(* ===== verification/ConfSample.v ===== *)
(** qsort(3) as an insertion sort and a machine to run the configuration on:
    memory is available, hosts resolve and the file holds one document. *)

From S2P Require Import Prelude CArray State CString Conf ConfParse ConfPure ConfSafe ConfTree.
From Stdlib Require Import Sorted String.

(** [x] is not after [y]. *)
Definition le_by {A} (cmp : A -> A -> option Z) (x y : A) : Prop := exists c, cmp x y = Some c /\ c <= 0.

(** [cmp] orders the elements of [l]. *)
Record orders {A} (cmp : A -> A -> option Z) (l : list A) : Prop := {
  or_total : forall x y, x ∈ l -> y ∈ l -> le_by cmp x y \/ le_by cmp y x;
  or_defined : forall x y, x ∈ l -> y ∈ l -> is_Some (cmp x y);
  or_trans : forall x y z, x ∈ l -> y ∈ l -> z ∈ l -> le_by cmp x y -> le_by cmp y z -> le_by cmp x z
}.

(** qsort(3): the elements in ascending order, if there is one. *)
Definition sorts {A} (cmp : A -> A -> option Z) (q : list A -> list A) : Prop :=
  forall l, orders cmp l -> q l ≡ₚ l /\ StronglySorted (le_by cmp) (q l).

(** ** An insertion sort *)

Section Insertion.
Context {A : Type} (cmp : A -> A -> option Z).

Fixpoint insert_by (x : A) (l : list A) : list A :=
  match l with
  | [] => [x]
  | y :: l' => if default 1 (cmp x y) <=? 0 then x :: l else y :: insert_by x l'
  end.
Definition sort_by (l : list A) : list A := foldr insert_by [] l.

Lemma insert_by_perm x l : insert_by x l ≡ₚ x :: l.
Proof. induction l as [|y l IH]; simpl; [done|]. destruct (_ <=? 0); [done|]. rewrite IH. apply Permutation_swap. Qed.

Lemma sort_by_perm l : sort_by l ≡ₚ l.
Proof. induction l as [|x l IH]; simpl; [done|]. by rewrite insert_by_perm, IH. Qed.

Lemma insert_by_sorted x l : orders cmp (x :: l) -> StronglySorted (le_by cmp) l -> StronglySorted (le_by cmp) (insert_by x l).
Proof.
  intros HO Hs. induction Hs as [|y l Hs IH Hy]; simpl; [by repeat constructor|]. pose proof HO as [Ht Hd Hr].
  destruct (Hd x y) as [c Hc]; [constructor|do 2 constructor|]. rewrite Hc. simpl. destruct (Z.leb_spec c 0) as [Hc0|Hc0].
  - assert (Hxy : le_by cmp x y) by (by exists c). constructor; [by constructor|]. constructor; [done|]. apply list.Forall_forall. intros z Hz.
    eapply (Hr x y z); [constructor|do 2 constructor|by do 2 constructor|done|]. rewrite list.Forall_forall in Hy. by apply Hy.
  - assert (Hyx : le_by cmp y x).
    { destruct (Ht x y) as [[c' [E' H']]|]; [constructor|do 2 constructor| |done]. rewrite Hc in E'. injection E' as <-. lia. }
    constructor.
    + apply IH. split; intros *; rewrite !elem_of_cons; intros; [apply Ht|apply Hd|eapply Hr]; rewrite ?elem_of_cons; try eassumption; tauto.
    + apply list.Forall_forall. intros z Hz. rewrite insert_by_perm in Hz. apply elem_of_cons in Hz as [-> |Hz]; [done|]. rewrite list.Forall_forall in Hy. by apply Hy.
Qed.

Lemma orders_perm l l' : l ≡ₚ l' -> orders cmp l -> orders cmp l'.
Proof. intros Hp [Ht Hd Hr]. split; intros *; rewrite <- Hp; eauto. Qed.

Lemma sort_by_sorts : sorts cmp sort_by.
Proof.
  intros l HO. split; [apply sort_by_perm|]. induction l as [|x l IH]; [constructor|]. simpl. apply insert_by_sorted.
  - eapply orders_perm; [|exact HO]. by rewrite sort_by_perm.
  - apply IH. destruct HO as [Ht Hd Hr]. split; intros *; intros; [apply Ht|apply Hd|eapply Hr]; try eassumption; by constructor.
Qed.

End Insertion.

(** ** The machine *)

Definition sample_env (i : yaml_input) : ConfEnv := {|
  ce_ok _ _ := true;
  ce_sizeof_conf := 1136;
  ce_fopen := true;
  ce_yaml_init _ := true;
  ce_input := i;
  ce_inet node port := Some (node ++ [port / 256; port mod 256]);
  ce_qsort_server := sort_by conf_server_name_cmp;
  ce_qsort_listen := sort_by conf_pool_listen_cmp;
  ce_qsort_name := sort_by conf_pool_name_cmp
|}.

(** A file with one document. *)
Definition sample_input (root : node) : yaml_input :=
  mk_input [true; false] [YAML_STREAM_START_TOKEN; YAML_BLOCK_MAPPING_START_TOKEN; YAML_BLOCK_END_TOKEN; YAML_STREAM_END_TOKEN] (stream root).

Definition text (s : String.string) : node := Scalar (bytes_of s).

(** alpha: two servers, one of them with a name. *)
Definition sample_root : node :=
  Mapping [(text "alpha", Mapping
    [(text "listen", text "127.0.0.1:22121"); (text "hash", text "fnv1a_64"); (text "redis", text "true"); (text "server_connections", text "2");
     (text "servers", Sequence [text "10.0.0.2:6379:1 second"; text "10.0.0.1:6379:3"])])].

## TASK DIRECTIONS
Set all of the records down again, exactly as they stand.

## ANSWER BOX
(* ===== verification/ConfSample.v ===== *)
(** qsort(3) as an insertion sort and a machine to run the configuration on:
    memory is available, hosts resolve and the file holds one document. *)

From S2P Require Import Prelude CArray State CString Conf ConfParse ConfPure ConfSafe ConfTree.
From Stdlib Require Import Sorted String.

(** [x] is not after [y]. *)
Definition le_by {A} (cmp : A -> A -> option Z) (x y : A) : Prop := exists c, cmp x y = Some c /\ c <= 0.

(** [cmp] orders the elements of [l]. *)
Record orders {A} (cmp : A -> A -> option Z) (l : list A) : Prop := {
  or_total : forall x y, x ∈ l -> y ∈ l -> le_by cmp x y \/ le_by cmp y x;
  or_defined : forall x y, x ∈ l -> y ∈ l -> is_Some (cmp x y);
  or_trans : forall x y z, x ∈ l -> y ∈ l -> z ∈ l -> le_by cmp x y -> le_by cmp y z -> le_by cmp x z
}.

(** qsort(3): the elements in ascending order, if there is one. *)
Definition sorts {A} (cmp : A -> A -> option Z) (q : list A -> list A) : Prop :=
  forall l, orders cmp l -> q l ≡ₚ l /\ StronglySorted (le_by cmp) (q l).

(** ** An insertion sort *)

Section Insertion.
Context {A : Type} (cmp : A -> A -> option Z).

Fixpoint insert_by (x : A) (l : list A) : list A :=
  match l with
  | [] => [x]
  | y :: l' => if default 1 (cmp x y) <=? 0 then x :: l else y :: insert_by x l'
  end.
Definition sort_by (l : list A) : list A := foldr insert_by [] l.

Lemma insert_by_perm x l : insert_by x l ≡ₚ x :: l.
Proof. induction l as [|y l IH]; simpl; [done|]. destruct (_ <=? 0); [done|]. rewrite IH. apply Permutation_swap. Qed.

Lemma sort_by_perm l : sort_by l ≡ₚ l.
Proof. induction l as [|x l IH]; simpl; [done|]. by rewrite insert_by_perm, IH. Qed.

Lemma insert_by_sorted x l : orders cmp (x :: l) -> StronglySorted (le_by cmp) l -> StronglySorted (le_by cmp) (insert_by x l).
Proof.
  intros HO Hs. induction Hs as [|y l Hs IH Hy]; simpl; [by repeat constructor|]. pose proof HO as [Ht Hd Hr].
  destruct (Hd x y) as [c Hc]; [constructor|do 2 constructor|]. rewrite Hc. simpl. destruct (Z.leb_spec c 0) as [Hc0|Hc0].
  - assert (Hxy : le_by cmp x y) by (by exists c). constructor; [by constructor|]. constructor; [done|]. apply list.Forall_forall. intros z Hz.
    eapply (Hr x y z); [constructor|do 2 constructor|by do 2 constructor|done|]. rewrite list.Forall_forall in Hy. by apply Hy.
  - assert (Hyx : le_by cmp y x).
    { destruct (Ht x y) as [[c' [E' H']]|]; [constructor|do 2 constructor| |done]. rewrite Hc in E'. injection E' as <-. lia. }
    constructor.
    + apply IH. split; intros *; rewrite !elem_of_cons; intros; [apply Ht|apply Hd|eapply Hr]; rewrite ?elem_of_cons; try eassumption; tauto.
    + apply list.Forall_forall. intros z Hz. rewrite insert_by_perm in Hz. apply elem_of_cons in Hz as [-> |Hz]; [done|]. rewrite list.Forall_forall in Hy. by apply Hy.
Qed.

Lemma orders_perm l l' : l ≡ₚ l' -> orders cmp l -> orders cmp l'.
Proof. intros Hp [Ht Hd Hr]. split; intros *; rewrite <- Hp; eauto. Qed.

Lemma sort_by_sorts : sorts cmp sort_by.
Proof.
  intros l HO. split; [apply sort_by_perm|]. induction l as [|x l IH]; [constructor|]. simpl. apply insert_by_sorted.
  - eapply orders_perm; [|exact HO]. by rewrite sort_by_perm.
  - apply IH. destruct HO as [Ht Hd Hr]. split; intros *; intros; [apply Ht|apply Hd|eapply Hr]; try eassumption; by constructor.
Qed.

End Insertion.

(** ** The machine *)

Definition sample_env (i : yaml_input) : ConfEnv := {|
  ce_ok _ _ := true;
  ce_sizeof_conf := 1136;
  ce_fopen := true;
  ce_yaml_init _ := true;
  ce_input := i;
  ce_inet node port := Some (node ++ [port / 256; port mod 256]);
  ce_qsort_server := sort_by conf_server_name_cmp;
  ce_qsort_listen := sort_by conf_pool_listen_cmp;
  ce_qsort_name := sort_by conf_pool_name_cmp
|}.

(** A file with one document. *)
Definition sample_input (root : node) : yaml_input :=
  mk_input [true; false] [YAML_STREAM_START_TOKEN; YAML_BLOCK_MAPPING_START_TOKEN; YAML_BLOCK_END_TOKEN; YAML_STREAM_END_TOKEN] (stream root).

Definition text (s : String.string) : node := Scalar (bytes_of s).

(** alpha: two servers, one of them with a name. *)
Definition sample_root : node :=
  Mapping [(text "alpha", Mapping
    [(text "listen", text "127.0.0.1:22121"); (text "hash", text "fnv1a_64"); (text "redis", text "true"); (text "server_connections", text "2");
     (text "servers", Sequence [text "10.0.0.2:6379:1 second"; text "10.0.0.1:6379:3"])])].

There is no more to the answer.